||5R03CA106003-02 Interpret this number
||University Of Texas Hlth Ctr At Tyler
||Low-Dose Nortriptyline in Smoking Cessation
DESCRIPTION (provided by applicant):
Nortdptyline hydrochloride, available as a generic drug in the US for many years, has recently been shown to be efficacious in the treatment of nicotine addiction associated with cigarette smoking. It is a tricyclic anti-depressant that is believed to modulate noradrenergic neurotransmission. Currently, buproprion is the only non-nicotine therapy approved by the FDA, and is believed to have a similar mechanism, although these mechanisms are not completely understood. One putative explanation of moderately higher quit-rates observed for anti-depressive therapy is the following: smoking and depression are highly linked, and subsequent relief of depression, which may be especially acute just after smoking cessation target date, may facilitate continued abstinence. This notion has not been supported as strongly, however, where psychological interventions have been substituted as a relief for depression. This suggests there may exist an ill characterized molecular mechanism which may be providing more direct benefit for continued smoking cessation. On the other hand, even if the benefit is indirectly influenced through changes in mood states, it has been informally suggested that relief of anxiety, in addition to relief of depression, may play a similar role.

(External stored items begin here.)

(** * Cryptocurrency Market API: pagination helpers and the CoinGecko gateway

    A shallow embedding of [src/utils/pagination.py],
    [src/services/coingecko_service.py], [src/models/coin.py] and the
    endpoints of [src/main.py] that call them, followed by the properties
    the specification states about them.

    Python integers are unbounded, so they are modelled by [Z]; Python
    lists by [list]; a decoded JSON document by the inductive type [json];
    exceptions by an explicit result type; the outbound HTTP calls by a
    log of requests threaded through a small state-and-error monad. *)

From stdpp Require Import base list strings pretty.
From Stdlib Require Import ZArith Lia PrimFloat.

Open Scope Z_scope.

(** ** Python sequence primitives *)

Module Py.

(** How CPython adjusts one bound of a slice [xs[start:stop]] with step 1
    (PySlice_AdjustIndices): a negative bound counts from the end and is
    clamped at 0, a non-negative one is clamped at the length. *)
Definition slice_index (len : nat) (i : Z) : nat :=
  if i <? 0 then Z.to_nat (Z.max (i + Z.of_nat len) 0)
  else Z.to_nat (Z.min i (Z.of_nat len)).

(** [xs[start:stop]] *)
Definition slice {A} (xs : list A) (start stop : Z) : list A :=
  let lo := slice_index (length xs) start in
  let hi := slice_index (length xs) stop in
  take (hi - lo)%nat (drop lo xs).

(** [xs[:stop]] *)
Definition slice_to {A} (xs : list A) (stop : Z) : list A :=
  slice xs 0 stop.

(** [len(xs)] *)
Definition len {A} (xs : list A) : Z := Z.of_nat (length xs).

End Py.

(** ** src/utils/pagination.py *)

Module PaginatedResponse.
(** The dictionary built by [paginate_response] (and by the coin-list
    endpoint): keys "page", "per_page", "total", "items". *)
Record t (A : Type) := Build
  { page : Z; per_page : Z; total : Z; items : list A }.
Arguments Build {A} _ _ _ _.
Arguments page {A} _.
Arguments per_page {A} _.
Arguments total {A} _.
Arguments items {A} _.
End PaginatedResponse.

Definition validate_pagination_params (page per_page max_per_page : Z) : Z * Z :=
  let page := Z.max page 1 in
  let per_page := if per_page <? 1 then 10 else per_page in
  let per_page := Z.min per_page max_per_page in
  (page, per_page).

Definition paginate_response {A} (items : list A) (page per_page : Z)
  : PaginatedResponse.t A :=
  let total_items := Py.len items in
  let start_idx := (page - 1) * per_page in
  let end_idx := start_idx + per_page in
  let paginated_items :=
    if start_idx <? total_items then Py.slice items start_idx end_idx else [] in
  PaginatedResponse.Build page per_page total_items paginated_items.
(** * Log-structured store (plasma/lss): flush buffers, buffer ring, log store

    A shallow embedding of the Go package [plasma]: the state word
    ([encodeState]/[decodeState]), the flush buffer ([Alloc], [Done],
    [Init], [Read], [Reset], ...) and the log store ([newLSStore],
    [flush], [ReserveSpace], [FinalizeWrite], [Read]).

    Conventions.
    - Go's [int] and [int64] are 64-bit two's-complement integers, [int32]
      is 32-bit, [uint64] is 64-bit unsigned.  All are carried by [Z] and
      every conversion or arithmetic operation that can wrap goes through
      [int64], [int32] or [uint64] below.
    - A [*flushBuffer] is an index into the ring [flushBufs] of the store
      that owns it ([newLSStore] is the only place where flush buffers are
      allocated); the nil pointer is [None].
    - The embedding is sequential: each API call runs to completion, so an
      atomic load followed by a compare-and-swap on the loaded value
      succeeds, and a loop that only waits for another thread never exits
      ([Spin]).
    - The two file handles [w] and [r] of the store are opened on the same
      path; the field [file] is the content of that file. *)

From Stdlib Require Import ZArith Lia Bool List.
From Stdlib Require Import Strings.Byte.
From stdpp Require Import base option list.

Local Open Scope Z_scope.

(** ** Machine integers *)

Module MachineInt.

Definition uint64 (z : Z) : Z := z mod 2 ^ 64.
Definition int64 (z : Z) : Z := (z + 2 ^ 63) mod 2 ^ 64 - 2 ^ 63.
Definition int32 (z : Z) : Z := (z + 2 ^ 31) mod 2 ^ 32 - 2 ^ 31.
(** * File organizer engine: a shallow embedding of [file_organizer.py]

    The engine classifies files of a source tree, resolves conflicts at the
    destination, transfers the files and records every transfer in an undo
    log that [perform_undo] replays backwards.  Two helpers of the front
    end are modelled with it: [get_last_undo_destination] of
    [file_organizer_gui.py], which reads the log, and
    [BulkAddDialog.get_extensions] of [category_editor.py], which prepares
    extensions for the category map.

    Modelling conventions.
    - A [path] is the list of its components, root first, as [Path.parts]
      gives them; [Path.resolve] is the identity (paths are taken to be
      absolute and free of symlinks), and the one relative path of the
      engine, the undo log, is joined to the working directory [cwd].
      A component is a name like another, [..] included: where a path
      leads is for the file system to say, and no statement reads a
      prefix of a path as a place in a tree.
    - A Python [str] is a [string] of bytes, its UTF-8 form, a byte that
      belongs to no character standing for the lone surrogate as which
      Python reads it.  [lower], [upper], [isalpha] and [strip] act on
      the ASCII range and leave every other byte alone.  Where the
      engine looks at one character, the first letter of a stem, the
      character is cut out by the rules of UTF-8 and, outside ASCII,
      looked up in the tables of the interpreter, which are fields of
      the interface.
    - The operating system is an interface ([FileSystem]): every primitive
      takes the current world and returns an answer together with the next
      world, and may answer with an [OSError].  The calls that encode or
      decode text, the append to the undo log and the reading of it, and
      the two functions [list_files] and [load_categories], which a run
      calls before its first file, may answer with an exception of any
      class.  [Path.exists] and [Path.is_dir] always answer.  Each
      primitive call that can change the world is also recorded in a
      trace of [event]s, next to the calls of the caller's progress
      callbacks.
    - A category map holds what its declared type says, strings.
    - [logger] calls are left out, except the aggregated warning of
      [build_ext_index], which is returned next to the index.
    - [while True] of [unique_path] is run with fuel; running out of it is
      the outcome [Diverge], which no [except] clause catches. *)

From Stdlib Require Import ZArith QArith Lia Ascii String DecimalString.
From stdpp Require Import base strings list gmap.

Local Open Scope string_scope.
Local Open Scope list_scope.

(** ** Strings *)

Definition ascii_lower (c : ascii) : ascii :=
  let n := nat_of_ascii c in
  if (65 <=? n)%nat && (n <=? 90)%nat then ascii_of_nat (n + 32) else c.
(** [a[1] = 2] of the test [map_assignment] and [dst.transfer(5)] of the
    test [payment_function_calls], as the tests expect them. *)
Example simple_map_assignment :
  visit (TestFixture.env [] "Map_2") TestFixture.top TestFixture.a_1_is_2 CNull
  = Ok (CFuncCall "Write_Map_2"
          [CReference (CIdentifier "self->user_a" false);
           CFuncCall "Init_sol_int256_t" [CIntLiteral 1];
           CFuncCall "Init_sol_int256_t" [CIntLiteral 2]]).
Proof. reflexivity. Qed.

Example transfer_is_emitted_as_pay :
  visit (TestFixture.env ["dst"] "Map_2") TestFixture.top
        TestFixture.dst_transfer_5 CNull
  = Ok (CFuncCall "_pay"
          [CReference (CMemberAccess (CIdentifier "self" true) "model_balance");
           CFuncCall "Init_sol_address_t"
             [CMemberAccess (CIdentifier "func_user_dst" false) "v"];
           CFuncCall "Init_sol_uint256_t" [CIntLiteral 5]]).
Proof. reflexivity. Qed.

Lemma Token_eqb_eq (a b : Token) : Token_eqb a b = true <-> a = b.
Proof.
  split.
  - destruct a, b; cbn; intros H; try reflexivity; discriminate H.
  - intros <-. now destruct a.
Qed.
Lemma snoc_cases (l : list loc) : l = [] ∨ ∃ l' x, l = l' ++ [x].
Proof.
  induction l as [|x l _] using rev_ind; [by left|right; eauto].
Qed.

Lemma lst_ref_elem l prev x : lst_ref l prev = RObj x → prev = RObj x ∨ x ∈ l.
Proof.
  destruct (snoc_cases l) as [->|(l' & y & ->)]; simpl; [by left|].
  rewrite lst_ref_snoc. intros [= ->]. right. set_solver.
Qed.

Lemma filter_ne_notin (x : loc) (l : list loc) : x ∉ l → filter (λ y, y ≠ x) l = l.
Proof.
  induction l as [|y l IH]; [done|]. intros Hx.
  apply not_elem_of_cons in Hx as [Hne Hx].
  rewrite filter_cons_True by done. by rewrite IH.
Qed.

Lemma filter_ne_split (x : loc) (l1 l2 : list loc) :
  NoDup (l1 ++ x :: l2) → filter (λ y, y ≠ x) (l1 ++ x :: l2) = l1 ++ l2.
Proof.
  intros Hnd. apply NoDup_app in Hnd as (_ & Hd & Hnd2).
  apply NoDup_cons in Hnd2 as [Hx2 _].
  rewrite filter_app, filter_cons_False by (intros H; by apply H).
  rewrite !filter_ne_notin; [done|done|].
  intros Hin. apply (Hd x Hin). set_solver.
Qed.

Lemma refresh_heap c entry :
  RObj entry ≠ freshEnd c →
  heap (_refresh entry c) =
  alter (lru.set_n RNull) entry
    (_link (RObj entry) (freshEnd c)
       (_link (field_n entry c) (field_p entry c) (heap c))).
Proof.
  intros Hne. unfold _refresh. rewrite decide_True by done.
  destruct c as [sz cfg d lh fe se h ts nt t]. simpl.
  destruct (negb (is_obj se)); [done|]. by destruct (decide (se = RObj entry)).
Qed.

Lemma refresh_freshEnd c entry : freshEnd (_refresh entry c) = RObj entry.
Proof.
  unfold _refresh. destruct (decide (RObj entry ≠ freshEnd c)) as [Hne|Heq].
  - done.
  - by destruct (decide (RObj entry = freshEnd c)).
Qed.

Lemma refresh_staleEnd c entry :
  RObj entry ≠ freshEnd c →
  staleEnd (_refresh entry c) =
  if negb (is_obj (staleEnd c)) then RObj entry
  else if decide (staleEnd c = RObj entry) then field_n entry c
       else staleEnd c.
Proof.
  intros Hne. unfold _refresh. rewrite decide_True by done.
  destruct c as [sz cfg d lh fe se h ts nt t]. simpl.
  destruct (negb (is_obj se)); [done|]. by destruct (decide (se = RObj entry)).
Qed.

Lemma refresh_noop c entry : freshEnd c = RObj entry → _refresh entry c = c.
Proof. intros H. unfold _refresh. by rewrite decide_False by (rewrite H; tauto). Qed.

Lemma link_obj_obj a b h :
  a ≠ b →
  _link (RObj a) (RObj b) h =
  alter (lru.set_n (RObj a)) b (alter (lru.set_p (RObj b)) a h).
Proof. intros Hne. unfold _link. rewrite decide_True by congruence. done. Qed.

Lemma link_obj_null a h :
  _link (RObj a) RNull h = alter (lru.set_p RNull) a h.
Proof. done. Qed.

Lemma link_same r h : _link r r h = h.
Proof. unfold _link. by rewrite decide_False by tauto. Qed.

Lemma seg_single h prev x next e :
  h !! x = Some e → lru.p e = prev → lru.n e = next →
  seg h prev [x] next.
Proof. intros. simpl. split; [by exists e|done]. Qed.

Lemma link_lookup_ne a b h x :
  a ≠ RObj x → b ≠ RObj x → _link a b h !! x = h !! x.
Proof.
  intros Ha Hb. unfold _link. destruct (decide (a ≠ b)); [|done].
  destruct a as [| |a], b as [| |b]; try done;
    rewrite ?lookup_alter_ne by congruence; done.
Qed.

Lemma lst_ref_notin l x : x ∉ l → lst_ref l RNull ≠ RObj x.
Proof. intros Hx H. by apply lst_ref_elem in H as [?|?]. Qed.

Lemma lru_list_intro c l :
  NoDup l → seg (heap c) RNull l RNull →
  staleEnd c = hd_ref l RNull → freshEnd c = lst_ref l RNull →
  lru_list c l.
Proof. by repeat split. Qed.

Nortriptyline is a considerably less expensive alternative to buproprion, and affords comparable efficacy, although it does have a more problematic safety profile. Although generally non-addictive, nortriptyline, like all tricyclics, can have serious anticholinergic side effects, and an overdose is potentially lethal. It is unknown whether low doses of nortriptyline, which may be sub-therapeutic for relief of depression/anxiety, might yet be therapeutic for smoking cessation. The safety profile of lower doses, which might be expected to be more favorable than nominal recommended doses, has not been examined in the context of a smoking cessation study. Doses are typically titrated up to 50-150 mg/day, the maximum recommended dose. Previous studies have used titrated doses up to fixed target doses, typically 75 mg/day. In this pilot project, we are proposing a randomized, placebo-controlled, and double-blinded dose-response clinical trial of nortriptyline utilizing fixed target daily dose levels of 0 mg (placebo), 25 mg, 50 mg, and 75 mg. The specific aims are (1) to describe and determine the safety profile of nominal to low dose levels not usually prescribed; (2) to determine how relief of depression and anxiety is related to dose; and (3) to determine whether there is mere evidence of the existence of a molecular or other mechanism which works independently of mood states, that improves quit rates.
If this research is successful, more thorough studies may be warranted. It could generate novel hypotheses and more enlightened directions for cessation research. More pragmatically, it might promote the use of nortriptyline under safer doses, and could remove insurance coverage barriers for smoking cessation therapy.